[About this exercise]: Everything from the line containing "replace (Z.to_nat _)" to the end of the records below should be repeated exactly, with no other lines added.
------------------------------
(* ===== verification/Pool.v ===== *)
(** * Pool.v: the object pool

    [lib/util/collection/Pool.h]: an array of pointers with two bitmaps, one
    for the slots a writer has claimed, one for the slots that are filled. The
    pool is a bag: [contents] lists the pointers in it. *)

From S2P Require Import Array Prelude Atomic AtomicBitmap.

Section Pool.
(** [T *] *)
Context {P : Type} (dflt : P).

Record Pool := mkPool { array : Array.Array P; allocatedMap : AtomicBitmap; writtenMap : AtomicBitmap }.

Definition Pool_new (size : Z) : Pool :=
  mkPool (Array.Array_new dflt size) (AtomicBitmap_new size) (AtomicBitmap_new size).

Definition push (element : P) (p : Pool) : outcome (bool * Pool) :=
  '(index, am) ← findAndSet (allocatedMap p);
  if index =? INVALID_INDEX then Ok (false, mkPool (array p) am (writtenMap p))
  else
    a ← Array.index_set index element (array p);
    wm ← set index (writtenMap p);
    Ok (true, mkPool a am wm).

Definition pop (p : Pool) : outcome (P * Pool) :=
  '(index, wm) ← findAndUnset (writtenMap p);
  if index =? INVALID_INDEX then Throw ILLEGAL_STATE
  else
    element ← Array.index_get index (array p);
    am ← unset index (allocatedMap p);
    Ok (element, mkPool (array p) am wm).

Definition getCapacity (p : Pool) : Z := getSize (allocatedMap p).

Definition getFillingDegree (p : Pool) : outcome Z :=
  for_up (Z.to_nat (getSize (allocatedMap p))) 0
    (fun i degree => c ← check i true (allocatedMap p); Ok (if c : bool then u32 (degree + 1) else degree)) 0.

Definition isFull (p : Pool) : outcome bool :=
  d ← getFillingDegree p; Ok (d =? getSize (allocatedMap p)).

(** ** Abstract value *)

(** Between calls a slot is claimed exactly when it is filled. *)
Definition wf (p : Pool) : Prop :=
  Array.wf (array p) /\ AtomicBitmap.wf (allocatedMap p) /\ AtomicBitmap.wf (writtenMap p) /\
  blocks (allocatedMap p) = Array.capacity (array p) /\ blocks (writtenMap p) = Array.capacity (array p) /\
  bits (writtenMap p) = bits (allocatedMap p).

Definition slots (bs : list bool) (a : list P) : list P :=
  omap (fun '(b, x) => if b : bool then Some x else None) (zip bs a).

Definition contents (p : Pool) : list P := slots (bits (allocatedMap p)) (Array.array (array p)).

(** ** Lemmas on the slots *)

Lemma slots_app bs1 bs2 a1 a2 :
  length bs1 = length a1 -> slots (bs1 ++ bs2) (a1 ++ a2) = slots bs1 a1 ++ slots bs2 a2.
Proof. intros H. unfold slots. rewrite zip_with_app by done. by rewrite omap_app. Qed.

(** Filling the empty slot [k] adds one element, emptying the full slot [k]
    removes one. *)
Lemma slots_split bs a k :
  length bs = length a -> (k < length bs)%nat ->
  exists l r, (forall b x, slots (<[k := b]> bs) (<[k := x]> a) = l ++ (if b : bool then [x] else []) ++ r).
Proof.
  intros Hl Hk.
  exists (slots (take k bs) (take k a)), (slots (drop (S k) bs) (drop (S k) a)). intros b x.
  rewrite !insert_take_drop by lia. rewrite slots_app by (rewrite !length_take; lia). f_equal.
  change (b :: drop (S k) bs) with ([b] ++ drop (S k) bs).
  change (x :: drop (S k) a) with ([x] ++ drop (S k) a). rewrite slots_app by done. by destruct b.
Qed.

Lemma slots_fill bs a k x :
  length bs = length a -> bs !! k = Some false ->
  slots (<[k := true]> bs) (<[k := x]> a) ≡ₚ x :: slots bs a.
Proof.
  intros Hl Hb. pose proof (lookup_lt_Some _ _ _ Hb) as Hk.
  destruct (lookup_lt_is_Some_2 a k) as [y Hy]; [lia|].
  destruct (slots_split bs a k Hl Hk) as (l & r & H). rewrite H.
  assert (slots bs a = l ++ r) as ->.
  { rewrite <- (list_insert_id bs k false), <- (list_insert_id a k y), H by done. done. }
  cbn. by rewrite Permutation_middle.
Qed.

Lemma slots_take bs a k x :
  length bs = length a -> bs !! k = Some true -> a !! k = Some x ->
  slots bs a ≡ₚ x :: slots (<[k := false]> bs) a.
Proof.
  intros Hl Hb Hx. pose proof (lookup_lt_Some _ _ _ Hb) as Hk.
  destruct (slots_split bs a k Hl Hk) as (l & r & H).
  assert (slots bs a = l ++ [x] ++ r) as ->.
  { rewrite <- (list_insert_id bs k true), <- (list_insert_id a k x), H by done. done. }
  rewrite <- (list_insert_id a k x), H by done. cbn. by rewrite Permutation_middle.
Qed.

Lemma slots_cons b bs x a : slots (b :: bs) (x :: a) = if b : bool then x :: slots bs a else slots bs a.
Proof. unfold slots. cbn. by destruct b. Qed.

Lemma slots_length bs a : length bs = length a -> length (slots bs a) = length (filter (.= true) bs).
Proof.
  revert a. induction bs as [|b bs IH]; intros [|x a] H; try done. rewrite slots_cons, filter_cons.
  injection H as H. destruct b; cbn; by rewrite IH.
Qed.

Lemma slots_full bs a :
  length bs = length a -> length (slots bs a) = length bs <-> list_find (.= false) bs = None.
Proof.
  intros H. rewrite slots_length by done. rewrite list_find_None. clear H.
  induction bs as [|b bs IH]; [done|]. rewrite filter_cons, Forall_cons, <- IH.
  pose proof (length_filter (.= true) bs). destruct b; cbn [length].
  - rewrite decide_True by done. cbn [length]. split; [intros; split; [done|lia]|lia].
  - rewrite decide_False by done. split; [lia|by intros []].
Qed.

Lemma slots_empty bs a :
  length bs = length a -> slots bs a = [] <-> list_find (.= true) bs = None.
Proof.
  intros H. rewrite <- length_zero_iff_nil, slots_length by done. rewrite list_find_None. clear H.
  induction bs as [|b bs IH]; [done|]. rewrite filter_cons, Forall_cons, <- IH.
  destruct b; [rewrite decide_True by done|rewrite decide_False by done]; cbn [length].
  - split; [done|by intros []].
  - split; [done|by intros []].
Qed.

(** ** Behaviour *)

Section ops.
Context (p : Pool) (Hwf : wf p).

Lemma pool_lengths :
  0 <= Array.capacity (array p) < 2 ^ 32 /\ length (bits (allocatedMap p)) = length (Array.array (array p)) /\
  zlen (bits (allocatedMap p)) = Array.capacity (array p).
Proof.
  destruct Hwf as ([Ha _] & (Hb & _) & _ & H1 & _). pose proof (bits_length (allocatedMap p) ltac:(lia)) as H.
  unfold zlen in *. lia.
Qed.

Lemma pool_update v k a :
  0 <= k < Array.capacity (array p) -> zlen a = Array.capacity (array p) ->
  wf (mkPool (Array.mkArray a (Array.capacity (array p))) (update k v (allocatedMap p)) (update k v (writtenMap p))).
Proof.
  destruct Hwf as ((Ha & Hc) & Hwa & Hww & H1 & H2 & H3). intros Hk Hl. unfold wf. cbn.
  rewrite !bits_update, H3 by (done || lia).
  split; [done|]. split; [apply update_wf; (done || lia)|]. split; [apply update_wf; (done || lia)|]. done.
Qed.

Lemma push_spec x :
  match list_find (.= false) (bits (allocatedMap p)) with
  | Some _ => exists p', push x p = Ok (true, p') /\ wf p' /\ getCapacity p' = getCapacity p /\
      contents p' ≡ₚ x :: contents p
  | None => push x p = Ok (false, p)
  end.
Proof.
  pose proof pool_lengths as (Hc & Hl & Hz). pose proof Hwf as (Ha & Hwa & Hww & H1 & H2 & H3).
  unfold push. rewrite findAndSet_spec by done. destruct (list_find _ _) as [[k y]|] eqn:E; mcbn.
  - apply list_find_Some in E as (E & -> & _). pose proof (lookup_lt_Some _ _ _ E) as Hk. unfold zlen in Hz.
    destruct (Z.eqb_spec (Z.of_nat k) INVALID_INDEX); [unfold INVALID_INDEX in *; lia|].
    rewrite index_set_spec by (done || lia). mcbn. rewrite bm_set_eq by (done || lia). mcbn.
    eexists. split; [done|]. split; [apply pool_update; [lia|]|split; [done|]].
    + rewrite zlen_insert. unfold zlen. lia.
    + unfold contents. cbn. rewrite bits_update, Nat2Z.id by (done || lia). by apply slots_fill.
  - by destruct p.
Qed.

Lemma pop_spec :
  match list_find (.= true) (bits (allocatedMap p)) with
  | Some _ => exists x p', pop p = Ok (x, p') /\ wf p' /\ getCapacity p' = getCapacity p /\
      contents p ≡ₚ x :: contents p'
  | None => pop p = Throw ILLEGAL_STATE
  end.
Proof.
  pose proof pool_lengths as (Hc & Hl & Hz). pose proof Hwf as (Ha & Hwa & Hww & H1 & H2 & H3).
  unfold pop. rewrite findAndUnset_spec, H3 by done. destruct (list_find _ _) as [[k y]|] eqn:E; mcbn; [|done].
  apply list_find_Some in E as (E & -> & _). pose proof (lookup_lt_Some _ _ _ E) as Hk. unfold zlen in Hz.
  destruct (Z.eqb_spec (Z.of_nat k) INVALID_INDEX); [unfold INVALID_INDEX in *; lia|].
  rewrite index_get_spec, Nat2Z.id by (done || lia).
  destruct (lookup_lt_is_Some_2 (Array.array (array p)) k) as [x Hx]; [lia|]. rewrite Hx. mcbn.
  rewrite bm_unset_eq by (done || lia). mcbn. eexists _, _. split; [done|]. split; [|split; [done|]].
  - pose proof (pool_update false (Z.of_nat k) (Array.array (array p))) as Hp. destruct (array p). apply Hp; [lia|apply Ha].
  - unfold contents. cbn. rewrite bits_update, Nat2Z.id by (done || lia). by apply slots_take.
Qed.

Lemma getFillingDegree_spec : getFillingDegree p = Ok (zlen (contents p)).
Proof.
  pose proof pool_lengths as (Hc & Hl & Hz). pose proof Hwf as (Ha & Hwa & Hww & H1 & H2 & H3).
  unfold contents, zlen in *. rewrite slots_length by done. unfold getFillingDegree, getSize.
  destruct (for_up_inv (fun i d => d = zlen (filter (.= true) (take (Z.to_nat i) (bits (allocatedMap p)))))
    (fun i degree => c ← check i true (allocatedMap p); Ok (if c : bool then u32 (degree + 1) else degree))
    (Z.to_nat (blocks (allocatedMap p))) 0 0) as (d & Hd & ->); [done| |].
  - intros k d Hk ->. rewrite bm_check_eq by (done || lia). mcbn. eexists. split; [done|].
    replace (Z.to_nat (k + 1)) with (S (Z.to_nat k)) by lia.
    rewrite (take_S_r _ _ _ (bits_lookup (allocatedMap p) k ltac:(lia))), filter_app. unfold zlen.
    rewrite length_app, filter_cons, filter_nil.
    pose proof (length_filter (.= true) (take (Z.to_nat k) (bits (allocatedMap p)))) as Hf. rewrite length_take in Hf.
    destruct (bit (allocatedMap p) k); cbn [Bool.eqb length].
    + rewrite decide_True by done. cbn [length]. unwrap; lia.
    + rewrite decide_False by done. cbn [length]. lia.
  - rewrite Hd. do 2 f_equal. rewrite take_ge by lia. done.
Qed.

End ops.

Lemma pool_new_spec n : in_u 32 n -> wf (Pool_new n) /\ contents (Pool_new n) = [] /\ getCapacity (Pool_new n) = n.
Proof.
  intros Hn. pose proof (new_wf n Hn). unfold in_u in Hn. split_and!; [|unfold contents|done].
  - unfold wf, Pool_new. cbn. split; [|done]. split; [|cbn; lia]. unfold zlen. cbn. rewrite length_replicate. lia.
  - cbn. rewrite new_bits. generalize (Z.to_nat n). intros k. unfold slots. induction k; done.
Qed.

(** The pool is a bag of at most [getCapacity] elements. *)
Lemma pool_bag p x :
  wf p ->
  zlen (contents p) <= getCapacity p /\
  getFillingDegree p = Ok (zlen (contents p)) /\
  isFull p = Ok (bool_decide (zlen (contents p) = getCapacity p)) /\
  (if decide (zlen (contents p) = getCapacity p) then push x p = Ok (false, p)
   else exists p', push x p = Ok (true, p') /\ wf p' /\ getCapacity p' = getCapacity p /\
          contents p' ≡ₚ x :: contents p) /\
  (if decide (contents p = []) then pop p = Throw ILLEGAL_STATE
   else exists y p', pop p = Ok (y, p') /\ wf p' /\ getCapacity p' = getCapacity p /\
          contents p ≡ₚ y :: contents p').
Proof.
  intros Hwf. pose proof (pool_lengths p Hwf) as (Hc & Hl & Hz). pose proof Hwf as (_ & _ & _ & H1 & _).
  pose proof (slots_full _ _ Hl) as Hf. pose proof (slots_empty _ _ Hl) as He.
  pose proof (push_spec p Hwf x) as Hpush. pose proof (pop_spec p Hwf) as Hpop.
  assert (getCapacity p = zlen (bits (allocatedMap p))) as Hcap by (unfold getCapacity, getSize; lia).
  split_and!.
  - unfold contents, zlen in *. rewrite slots_length by done.
    pose proof (length_filter (.= true) (bits (allocatedMap p))). lia.
  - by apply getFillingDegree_spec.
  - unfold isFull. rewrite getFillingDegree_spec by done. mcbn. f_equal. unfold getCapacity. cmp_cases; case_bool_decide; done || lia.
  - fold (contents p) in Hf. case_decide as E; rewrite Hcap in E; unfold zlen in E.
    + by rewrite (proj1 Hf) in Hpush by lia.
    + destruct (list_find (.= false) _); [done|]. destruct E. f_equal. apply Hf. done.
  - fold (contents p) in He. case_decide as E.
    + by rewrite (proj1 He) in Hpop.
    + destruct (list_find (.= true) _); [done|]. destruct E. by apply He.
Qed.

(** ** Sequences of requests *)

Inductive op := Push (x : P) | Pop.

(** The elements that were accepted, the elements that came out, and the pool. *)
Fixpoint run (os : list op) (p : Pool) : outcome (list P * list P * Pool) :=
  match os with
  | [] => Ok ([], [], p)
  | Push x :: os =>
    '(pushed, p) ← push x p;
    '(i, o, p) ← run os p;
    Ok (if pushed : bool then x :: i else i, o, p)
  | Pop :: os =>
    '(x, p) ← pop p;
    '(i, o, p) ← run os p;
    Ok (i, x :: o, p)
  end.

Lemma run_conserves os p :
  wf p ->
  match run os p with
  | Ok (i, o, p') => wf p' /\ getCapacity p' = getCapacity p /\ contents p ++ i ≡ₚ o ++ contents p'
  | Throw e => e = ILLEGAL_STATE
  | _ => False
  end.
Proof.
  revert p. induction os as [|[x|] os IH]; intros p Hwf; cbn [run].
  - by rewrite app_nil_r.
  - destruct (pool_bag p x Hwf) as (_ & _ & _ & H & _). case_decide.
    + rewrite H. mcbn. specialize (IH p Hwf). by destruct (run os p) as [[[i o] p']| | |].
    + destruct H as (p1 & -> & Hwf1 & Hc1 & Hp). mcbn. specialize (IH p1 Hwf1).
      destruct (run os p1) as [[[i o] p']| | |]; mcbn; [|done..].
      destruct IH as (? & ? & Hi). split_and!; [done|congruence|]. rewrite <- Hi, Hp. cbn. by rewrite Permutation_middle.
  - destruct (pool_bag p dflt Hwf) as (_ & _ & _ & _ & H). case_decide.
    + by rewrite H.
    + destruct H as (y & p1 & -> & Hwf1 & Hc1 & Hp). mcbn. specialize (IH p1 Hwf1).
      destruct (run os p1) as [[[i o] p']| | |]; mcbn; [|done..].
      destruct IH as (? & ? & Hi). split_and!; [done|congruence|]. rewrite Hp. cbn. by rewrite Hi.
Qed.

(** Over any sequence of push and pop on a new pool, the accepted elements
    are those that came out and those still inside; an empty pool throws
    ILLEGAL_STATE; getFillingDegree and isFull count the elements inside. *)
Theorem Pool_conserves os n :
  in_u 32 n ->
  match run os (Pool_new n) with
  | Ok (i, o, p) =>
      i ≡ₚ o ++ contents p /\ zlen (contents p) <= n /\ getFillingDegree p = Ok (zlen (contents p)) /\
      isFull p = Ok (bool_decide (zlen (contents p) = n))
  | Throw e => e = ILLEGAL_STATE
  | _ => False
  end.
Proof.
  intros Hn. destruct (pool_new_spec n Hn) as (Hwf & Hc & Hcap). pose proof (run_conserves os _ Hwf) as H.
  destruct (run os (Pool_new n)) as [[[i o] p]| | |]; [|done..]. destruct H as (Hwf' & Hcap' & Hp). rewrite Hc in Hp.
  destruct (pool_bag p dflt Hwf') as (H1 & H2 & H3 & _). rewrite Hcap', Hcap in *. done.
Qed.
End Pool.

Lemma Pool_conserves_witness :
  exists p, run [Push 7; Push 8; Push 9; Pop; Push 5] (Pool_new 0 2) = Ok ([7; 8; 5], [7], p) /\
    [7; 8; 5] ≡ₚ [7] ++ contents p /\ isFull p = Ok true.
Proof.
  pose proof (Pool_conserves 0 [Push 7; Push 8; Push 9; Pop; Push 5] 2 ltac:(split; done)) as H.
  remember (run _ _) as r eqn:E in H. vm_compute in E. subst r. destruct H as (H1 & _ & _ & H2).
  eexists. split; [vm_compute; reflexivity|]. split; [exact H1|]. rewrite H2. vm_compute. reflexivity.
Defined.
(* ===== verification/Streams.v ===== *)
(** * Streams.v: byte streams

    [lib/util/io/stream]: the interfaces [InputStream] and [OutputStream] as type
    classes, what they promise ([InputStreamLaws], [OutputStreamLaws]), and the streams
    on byte arrays, through buffers, pipes and queues that implement them.

    A byte is a [Z] from 0 to 255. A buffer is the list of the bytes that are allocated for
    it; [copyRange] between two buffers is [copy_chars] ([copyRange_spec] in [Address.v]
    shows that the blockwise code copies every byte). *)

From S2P Require Import UtilString Queue Prelude Bits.

(** What [new uint8_t[n]] finds in the cells it returns: the byte at each index, which
    no theorem assumes anything about. *)
Class FreshMemory := fresh : nat -> Z.

Definition new_bytes `{FreshMemory} (n : Z) : list Z := fresh <$> seq 0 (Z.to_nat n).

Lemma zlen_new_bytes `{FreshMemory} n : 0 <= n -> zlen (new_bytes n) = n.
Proof. intros. unfold zlen, new_bytes. rewrite length_fmap, length_seq. lia. Qed.

(** ** The interfaces *)

(** [read()] gives a byte or -1; [read(target, offset, length)] gives the number of bytes it
    has put into [target], or -1, with the new contents of [target]. *)
Class InputStream (St : Type) := {
  read : St -> outcome (Z * St);
  readBytes : list Z -> Z -> Z -> St -> outcome (Z * list Z * St)
}.

Class OutputStream (St : Type) := {
  write : Z -> St -> outcome St;
  writeBytes : list Z -> Z -> Z -> St -> outcome St;
  flush : St -> outcome St
}.

(** Bytes [off .. off + zlen l - 1] of [target] replaced by [l]. *)
Definition splice (target : list Z) (off : Z) (l : list Z) : list Z :=
  take (Z.to_nat off) target ++ l ++ drop (Z.to_nat (off + zlen l)) target.

(** The first [n] bytes of a list. *)
Definition ztake (n : Z) (l : list Z) : list Z := take (Z.to_nat n) l.
Definition zdrop (n : Z) (l : list Z) : list Z := drop (Z.to_nat n) l.
(* ===== verification/MemoryFilesystem.v ===== *)
(** * MemoryFilesystem.v: the file system in memory

    [filesystem/memory]: nodes, the operations on them, and [MemoryDriver], which finds, creates and deletes nodes
    by path. Nodes are objects in a table indexed by address, because a directory and every open file refer to the same
    node; an address that is not in the table any more is a dangling pointer.

    A [Util::String] is the sequence of its characters here: [split] at the separator is [tokens slash] ([split_ok]), and
    [==] is equality ([UtilString.equals_ok]). *)

From S2P Require Import UtilString Streams Path Prelude Bits.

Module MemoryFs.

(** ** Data *)

Inductive FileType := REGULAR | DIRECTORY | CHARACTER.

#[export] Instance FileType_eq_dec : EqDecision FileType.
Proof. solve_decision. Defined.

(** The classes derived from [MemoryNode]. [StringNode] holds the text that the [getString] of a subclass builds. *)
Inductive Node :=
| MemoryDirectoryNode (name : list Z) (children : list Z)
| MemoryFileNode (name : list Z) (data : list Z) (length : Z)
| BufferNode (name : list Z) (buffer : list Z) (length : Z)
| StringNode (name : list Z) (text : list Z)
| NullNode (name : list Z)
| ZeroNode (name : list Z).

(** [nextAddress] is the address of the next node. *)
Record MemoryDriver := mk { nodes : gmap Z Node; rootNode : Z; nextAddress : Z }.

Definition set_nodes (n : gmap Z Node) (d : MemoryDriver) : MemoryDriver := mk n (rootNode d) (nextAddress d).

Definition node_at (p : Z) (d : MemoryDriver) : outcome Node := of_option (nodes d !! p).

(** [new] and [delete] of a node *)
Definition new_node (n : Node) (d : MemoryDriver) : Z * MemoryDriver :=
  (nextAddress d, mk (<[nextAddress d := n]> (nodes d)) (rootNode d) (nextAddress d + 1)).
Definition delete_node (p : Z) (d : MemoryDriver) : MemoryDriver := set_nodes (delete p (nodes d)) d.

Definition MemoryDriver_new : MemoryDriver := mk {[1 := MemoryDirectoryNode [] []]} 1 2.

(** ** Nodes *)

Definition getName (n : Node) : list Z :=
  match n with
  | MemoryDirectoryNode name _ | MemoryFileNode name _ _ | BufferNode name _ _ | StringNode name _ | NullNode name | ZeroNode name => name
  end.

Definition getType (n : Node) : FileType :=
  match n with
  | MemoryDirectoryNode _ _ => DIRECTORY
  | MemoryFileNode _ _ _ | BufferNode _ _ _ | StringNode _ _ => REGULAR
  | NullNode _ | ZeroNode _ => CHARACTER
  end.
Lemma sub_key ms rest : sub (zlen (key ms)) (zlen (key (ms ++ rest)) - 1) (key (ms ++ rest)) = rel rest.
Proof.
  assert (E : key (ms ++ rest) = path_of ms ++ key rest) by (unfold key, path_of; by rewrite fmap_app, concat_app, app_assoc).
  rewrite E. unfold key at 1, sub. rewrite !zlen_app. pose proof (zlen_nonneg (path_of ms)). destruct rest as [|t rest].
  - rewrite (proj2 (Z.gtb_lt _ _)); [done|]. unfold key. cbn. lia.
  - assert (E' : exists r, rel (t :: rest) = r /\ key (t :: rest) = slash :: r ++ [slash]) by (eexists; split; [done|]; done). destruct E' as (r & -> & Er). rewrite Er.
    assert (zlen (slash :: r ++ [slash]) = zlen r + 2) as -> by (rewrite zlen_cons, zlen_app; change (zlen [slash]) with 1; lia). change (zlen [slash]) with 1. pose proof (zlen_nonneg r).
    destruct (Z.gtb_spec (zlen (path_of ms) + 1) (zlen (path_of ms) + (zlen r + 2) - 1)); [lia|].
    destruct (Z.geb_spec (zlen (path_of ms) + 1) (zlen (path_of ms) + (zlen r + 2))); [lia|]. cbn [orb].
    replace (Z.to_nat (zlen (path_of ms) + 1)) with (length (path_of ms ++ [slash])) by (rewrite length_app; unfold zlen; cbn; lia).
    change (slash :: r ++ [slash]) with ([slash] ++ r ++ [slash]). rewrite app_assoc, drop_app_length.
    replace (Z.to_nat _) with (length r) by (unfold zlen; lia). by rewrite take_app_length.
Qed.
------------------------------
[Solution to this problem]:
    replace (Z.to_nat _) with (length r) by (unfold zlen; lia). by rewrite take_app_length.
Qed.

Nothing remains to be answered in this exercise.